O fato é que a atenção midiática não é o maior problema para a Ucrânia. A relevância do seu conflito com a Rússia perdeu força entre os seus principais aliados geopolíticos, como os Estados Unidos, Reino Unido e a União Europeia, que passaram a priorizar o apoio a Israel, em sua ofensiva militar contra os territórios palestinos – embora essa mudança resulte em uma contradição, já que antes respaldavam a Ucrânia com o argumento da “agressão do seu território por parte da Rússia”, e agora sustentam justamente a agressão israelense ao território da Palestina.
Após a negativa ao presidente ucraniano, surgiram outras declarações mostrando que o desgaste de Kiev entre autoridades do mundo ocidental começa a ser um problema.
O britânico James Nixey, um dos principais especialistas do seu país e diretor do programa sobre Rússia e Eurásia do Instituto Chatham House, disse em entrevista para um meio polonês que “já é possível ver sinais de fadiga sobre a questão da Ucrânia”.
“Kiev ocupa menos espaço nos jornais, há menos dinheiro, há menos promessas de armas, e agora a guerra do Hamas com Israel está distraindo ainda mais as pessoas”, acrescentou.
O especialista ressaltou que o longo tempo de duração da guerra entre Ucrânia e Rússia, que já dura mais de 600 dias, “começa a causar um certo cansaço na opinião pública britânica e europeia”.

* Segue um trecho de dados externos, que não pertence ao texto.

(** X5. The iteration count is not checked: with a count of zero or below
    the loop of [SolveConstraints] does not run, so no constraint is
    solved and [Step] is the two integration loops followed by the
    collision pass.  [SetConstraintIterations] stores any count as it is
    and changes nothing else.  A world without constraints has a
    constraint pass without effect, whatever the count. *)
Theorem X5_no_iterations (s : Sim F) (n : Z) (dt : F) (h : Heap F) :
  m_constraintIterations (world (SetConstraintIterations n s)) = n /\
  m_objects (world (SetConstraintIterations n s)) = m_objects (world s) /\
  m_constraints (world (SetConstraintIterations n s))
    = m_constraints (world s) /\
  heap (SetConstraintIterations n s) = heap s /\
  ((n <= 0)%Z ->
     SolveConstraints (world (SetConstraintIterations n s)) h = h /\
     heap (Step dt (SetConstraintIterations n s))
       = collisions (m_objects (world s))
           (step_integrate (world s) dt (step_gravity (world s) (heap s)))) /\
  (m_constraints (world s) = [] -> SolveConstraints (world s) h = h).
Proof.
  split_and; try reflexivity.
  - intros Hn.
    assert (E : forall h0,
              SolveConstraints (world (SetConstraintIterations n s)) h0 = h0).
    { intros h0. unfold SolveConstraints, repeat_int. simpl.
      replace (Z.to_nat n) with 0%nat by lia. reflexivity. }
    split; [apply E |].
    unfold Step, step_heap, seq. simpl. now rewrite E.
  - intros E. unfold SolveConstraints, repeat_int. rewrite E.
    apply iter_skip.
Qed.

(** X6. Constraints are solved in the order of [m_constraints], and the
    last write wins: when the count is at least one and the last
    constraint of the list is a pin, the pinned body is at the anchor at
    the end of the constraint pass, whatever the constraints before it do
    to that body.  A pin added last by [AddPinConstraint] is in this
    position. *)
Theorem X6_last_pin_holds
  (w : PhysicsWorld F) (cs : list (Addr * Constraint F)) (ptr : Addr)
  (c : PinConstraint F) (h : Heap F) :
  m_constraints w = cs ++ [(ptr, CPin c)] ->
  (0 < m_constraintIterations w)%Z ->
  position (SolveConstraints w h (obj c)) = anchor c.
Proof.
  intros Ecs Hn. unfold SolveConstraints, repeat_int. rewrite Ecs.
  destruct (Z.to_nat (m_constraintIterations w)) as [| k] eqn:Ek; [lia |].
  simpl. rewrite for_each_snoc. simpl.
  unfold PinSolve, position_set. now rewrite modify_same.
Qed.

“Não estou dizendo que a Ucrânia foi completamente abandonada, mas temos de reconhecer com franqueza que nossos governos estão dando armas suficientes e ajuda suficiente (a Kiev) para sobreviver, mas não o suficiente para vencer (a guerra)”.
Apoio dos Estados Unidos
O principal problema da Ucrânia, porém, está na possível perda do apoio financeiro norte-americano.
Governo da Ucrânia
Apoio a Zelensky e à Ucrânia por parte de aliados vem diminuindo nas últimas semanas, ainda mais após o novo conflito no Oriente Médio
No final de setembro, o governo de Joe Biden esteve a ponto de sofrer uma derrota importante e uma possível paralisação dos serviços públicos devido à falta de apoio parlamentar para aprovar o orçamento de 2024.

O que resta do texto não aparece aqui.